## AIM OF THE EXERCISE:
Your answer must consist of exactly the lines below, starting with the line with "k_expires_at := k_expires_at" and going on through the line with "The [StorageBackend] trait", and nothing else.

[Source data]
(** [WHERE user_id = $1 AND revoked_at IS NULL] *)
Definition unrevoked_of (uid : Uuid) (r : SessionRow) : bool :=
  ((sr_user r =? uid)%N && sr_unrevoked r)%bool.

Definition credential_of (uid : Uuid) (a : Account) : bool :=
  ((a_user_id a =? uid)%N && (a_provider_id a =s "credential"))%bool.

(** ** Statements *)

(** Uniqueness and width checks of an [INSERT INTO sessions]. *)
Definition sql_insert_session (row : SessionRow) : Sql unit := fun _ d =>
  if exists_row (fun r => sr_id r =? sr_id row)%N (sessions d) then
    inr (UniqueViolation "sessions_pkey")
  else if exists_row (fun r => sr_refresh_token_hash r =s sr_refresh_token_hash row) (sessions d) then
    inr (UniqueViolation "uq_sessions_refresh_hash")
  else if negb (varchar_opt 45 (sr_ip_address row)) then inr too_long
  else if negb (user_exists d (sr_user row)) then inr fk_violation
  else inl (tt, set_sessions (insert_row row (sessions d)) d).

(** The join of [resolve_session] on the two primary keys. *)
Definition q_session_user (uid sid : Uuid) (d : Db) : option SessionUserRow :=
  match fetch_optional (fun s => (sr_id s =? sid)%N && (sr_user s =? uid)%N)%bool (sessions d) with
  | None => None
  | Some s =>
      match fetch_optional (live_id (sr_user s)) (users d) with
      | None => None
      | Some u => Some {| sur_user := ur_user u; sur_revoked_at := s_revoked_at (sr_session s);
                          sur_session_expires_at := s_expires_at (sr_session s) |}
      end
  end.
(* ===== verification/ApiKeys.v ===== *)
(** * API keys ([services/api_key.rs])

    Creation, listing, deletion and resolution of machine credentials. The
    [last_used_at] update that [resolve_key] hands to a detached task runs here
    as its last step, its result ignored. *)
From S2P Require Import Prelude RustStr Models Errors Platform World Pagination Scopes Crypto.
From S2P Require Import AuditTrail Auth Schema Orgs.

(** ** Statements *)

Definition kr_id (r : ApiKeyRow) : Uuid := k_id (kr_record r).

Definition sql_insert_key (row : ApiKeyRow) : Sql ApiKeyRecord := fun _ d =>
  let k := kr_record row in
  if exists_row (fun r => kr_id r =? k_id k)%N (api_keys d) then inr (UniqueViolation "api_keys_pkey")
  else if exists_row (fun r => kr_key_hash r =s kr_key_hash row) (api_keys d) then
    inr (UniqueViolation "uq_api_keys_hash")
  else if negb (varchar 100 (k_name k) && varchar 32 (k_key_start k))%bool then inr too_long
  else if negb (user_exists d (k_user_id k) && fk_org_opt d (k_org_id k))%bool then inr fk_violation
  else inl (k, set_api_keys (insert_row row (api_keys d)) d).

Definition q_key (h : string) (d : Db) : option ApiKeyRecord :=
  kr_record <$> fetch_optional (fun r => kr_key_hash r =s h) (api_keys d).

Definition sql_delete_key (kid uid : Uuid) : Sql Z := fun _ d =>
  let p r := ((kr_id r =? kid)%N && (k_user_id (kr_record r) =? uid)%N)%bool in
  inl (Z.of_nat (rows_affected p (api_keys d)), set_api_keys (delete_where p (api_keys d)) d).

Definition touch_key (t : Timestamp) (r : ApiKeyRow) : ApiKeyRow :=
  let k := kr_record r in
  {| kr_record := {| k_id := k_id k; k_user_id := k_user_id k; k_org_id := k_org_id k;
                     k_name := k_name k; k_key_start := k_key_start k; k_scopes := k_scopes k;
                     k_expires_at := k_expires_at k; k_last_used_at := Some t;
                     k_created_at := k_created_at k; k_updated_at := k_updated_at k |};
     kr_key_hash := kr_key_hash r |}.
(* ===== verification/StorageBackend.v ===== *)
(** * Pluggable object storage ([services/storage_backend])

    The [StorageBackend] trait as a class of operations, the key check every
    backend makes first, the local and the S3 backend as instances, and what a
    backend promises to the storage service ([BackendLaws]). *)
From stdpp Require Import gmap.
From S2P Require Import Prelude RustStr Models Errors Platform World Disk.

Record ObjectMeta := { om_len : Z; om_content_type : option string }.
(** A stored object opened for reading: its bytes, and the length announced. *)
Record StoredObject := { so_stream : string; so_len : Z }.

(** [trait StorageBackend] *)
Class StorageBackend := {
  sb_name : string;
  sb_check_ready : M unit;
  sb_put_file : string -> string -> string -> M unit;
  sb_open : string -> M StoredObject;
  sb_head : string -> M ObjectMeta;
  sb_put_bytes : string -> string -> string -> M unit;
  sb_delete : string -> M unit;
  sb_presign_get : string -> Z -> M (option string);
  sb_presign_put : string -> string -> Z -> M (option string) }.

(** ** Keys *)

Definition key_char (c : Z) : bool :=
  (is_ascii_alphanumeric c || (c =? 45) || (c =? 46) || (c =? 95))%Z%bool.

Definition valid_storage_key (key : string) : bool :=
  (negb (key =s "") && (str_len key <=? 128)%Z && forallb key_char (chars key)
   && negb (contains ".." key) && negb (starts_with "." key))%bool.

Definition validate_storage_key (key : string) : outcome unit AppError :=
  if valid_storage_key key then Ok tt else Err (BadRequest "Invalid storage key").

Definition local_path_for (root key : string) : outcome string AppError :=
  match validate_storage_key key with
  | Ok _ => Ok (path_join root key)
  | Err e => Err e
  | Panic => Panic
  end.

(** ** The local backend ([local.rs]) *)

Section Local.
Context (root : string).

Definition local_put_file (key local_path _content_type : string) : M unit :=
  let! dest := lift (local_path_for root key) in
  do! or_fail (Internal "Failed to create upload dir") (fs_create_dir_all root) in
  let! renamed := fs_rename local_path dest in
  match renamed with
  | Some _ => ret tt
  | None =>
      do! or_fail (Internal "Failed to store file") (fs_copy local_path dest) in
      fs_remove_quietly local_path
  end.

Definition local_open (key : string) : M StoredObject :=
  let! path := lift (local_path_for root key) in
  let! bytes := or_fail (NotFound "File not found") (fs_read path) in
  ret {| so_stream := bytes; so_len := str_len bytes |}.

Definition local_head (key : string) : M ObjectMeta :=
  let! path := lift (local_path_for root key) in
  let! bytes := or_fail (NotFound "File not found") (fs_read path) in
  ret {| om_len := str_len bytes; om_content_type := None |}.

Definition local_put_bytes (key bytes _content_type : string) : M unit :=
  let! dest := lift (local_path_for root key) in
  do! or_fail (Internal "Failed to create upload dir") (fs_create_dir_all root) in
  or_fail (Internal "Failed to store file") (fs_write dest bytes).

Definition local_delete (key : string) : M unit :=
  let! path := lift (local_path_for root key) in
  let! r := fs_remove_file path in
  match r with
  | Removed | WasAbsent => ret tt
  | RemovalFailed => fail (Internal "Failed to delete stored object")
  end.

Definition LocalBackend : StorageBackend := {|
  sb_name := "local";
  sb_check_ready := or_fail (ServiceUnavailable ("Upload directory " +:+ root +:+ " is not writable"))
                      (fs_create_dir_all root);
  sb_put_file := local_put_file;
  sb_open := local_open;
  sb_head := local_head;
  sb_put_bytes := local_put_bytes;
  sb_delete := local_delete;
  (* the trait's default methods *)
  sb_presign_get _ _ := ret None;
  sb_presign_put _ _ _ := ret None |}.
End Local.

(** ** The S3 backend ([s3.rs]) *)

Section S3.
Context {A : S3Api} (cfg : S3Config).

Definition s3_key_prefix : string := trim_matches 47 (s3_prefix cfg).

Definition object_key (key : string) : outcome string AppError :=
  match validate_storage_key key with
  | Ok _ => Ok (if s3_key_prefix =s "" then key else s3_key_prefix +:+ "/" +:+ key)
  | Err e => Err e
  | Panic => Panic
  end.

(** [ttl_seconds.clamp(1, 604_800)] *)
Definition presign_seconds (ttl : Z) : Z := Z.max 1 (Z.min ttl 604800).
Definition presigning (ttl : Z) : outcome Z AppError :=
  if s3_presigning_config (presign_seconds ttl) then Ok (presign_seconds ttl)
  else Err (Internal "Invalid presigning config").

Definition s3_put_file (key local_path content_type : string) : M unit :=
  let! k := lift (object_key key) in
  let! body := or_fail (Internal "Failed to read upload for transfer") (fs_read local_path) in
  or_fail (Internal "Failed to store object") (s3_put_object (s3_bucket cfg) k content_type body).

Definition s3_open (key : string) : M StoredObject :=
  let! k := lift (object_key key) in
  let! o := or_fail (NotFound "File not found") (s3_get_object (s3_bucket cfg) k) in
  ret {| so_stream := fst o; so_len := Z.max (unwrap_or 0%Z (snd o)) 0 |}.

Definition s3_head (key : string) : M ObjectMeta :=
  let! k := lift (object_key key) in
  let! o := or_fail (NotFound "File not found") (s3_head_object (s3_bucket cfg) k) in
  ret {| om_len := Z.max (unwrap_or 0%Z (fst o)) 0; om_content_type := snd o |}.

Definition s3_put_bytes (key bytes content_type : string) : M unit :=
  let! k := lift (object_key key) in
  or_fail (Internal "Failed to store object") (s3_put_object (s3_bucket cfg) k content_type bytes).

Definition s3_delete (key : string) : M unit :=
  let! k := lift (object_key key) in
  or_fail (Internal "Failed to delete object") (s3_delete_object (s3_bucket cfg) k).

Definition s3_presign_get_url (key : string) (ttl : Z) : M (option string) :=
  let! k := lift (object_key key) in
  let! secs := lift (presigning ttl) in
  let! url := ok_or (Internal "Failed to presign download URL") (s3_presign_get (s3_bucket cfg) k secs) in
  ret (Some url).

Definition s3_presign_put_url (key content_type : string) (ttl : Z) : M (option string) :=
  let! k := lift (object_key key) in
  let! secs := lift (presigning ttl) in
  let! url := ok_or (Internal "Failed to presign upload URL")
                (s3_presign_put (s3_bucket cfg) k content_type secs) in
  ret (Some url).

Definition check_connectivity : M unit :=
  or_fail (ServiceUnavailable ("S3 bucket '" +:+ s3_bucket cfg +:+ "' is not reachable"))
    (s3_head_bucket (s3_bucket cfg)).

Definition S3Backend : StorageBackend := {|
  sb_name := "s3";
  sb_check_ready := check_connectivity;
  sb_put_file := s3_put_file;
  sb_open := s3_open;
  sb_head := s3_head;
  sb_put_bytes := s3_put_bytes;
  sb_delete := s3_delete;
  sb_presign_get := s3_presign_get_url;
  sb_presign_put := s3_presign_put_url |}.
End S3.

(** [AppState::new]: the backend the configuration selects. *)
Definition select_backend {A : S3Api} (cfg : AppConfig) : StorageBackend :=
  match storage_backend cfg, s3 cfg with
  | S3, Some c => S3Backend c
  | S3, None => LocalBackend (upload_dir cfg)
  | Local, _ => LocalBackend (upload_dir cfg)
  end.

## SOLUTION TO THIS TASK:
                     k_expires_at := k_expires_at k; k_last_used_at := Some t;
                     k_created_at := k_created_at k; k_updated_at := k_updated_at k |};
     kr_key_hash := kr_key_hash r |}.
(* ===== verification/StorageBackend.v ===== *)
(** * Pluggable object storage ([services/storage_backend])

    The [StorageBackend] trait as a class of operations, the key check every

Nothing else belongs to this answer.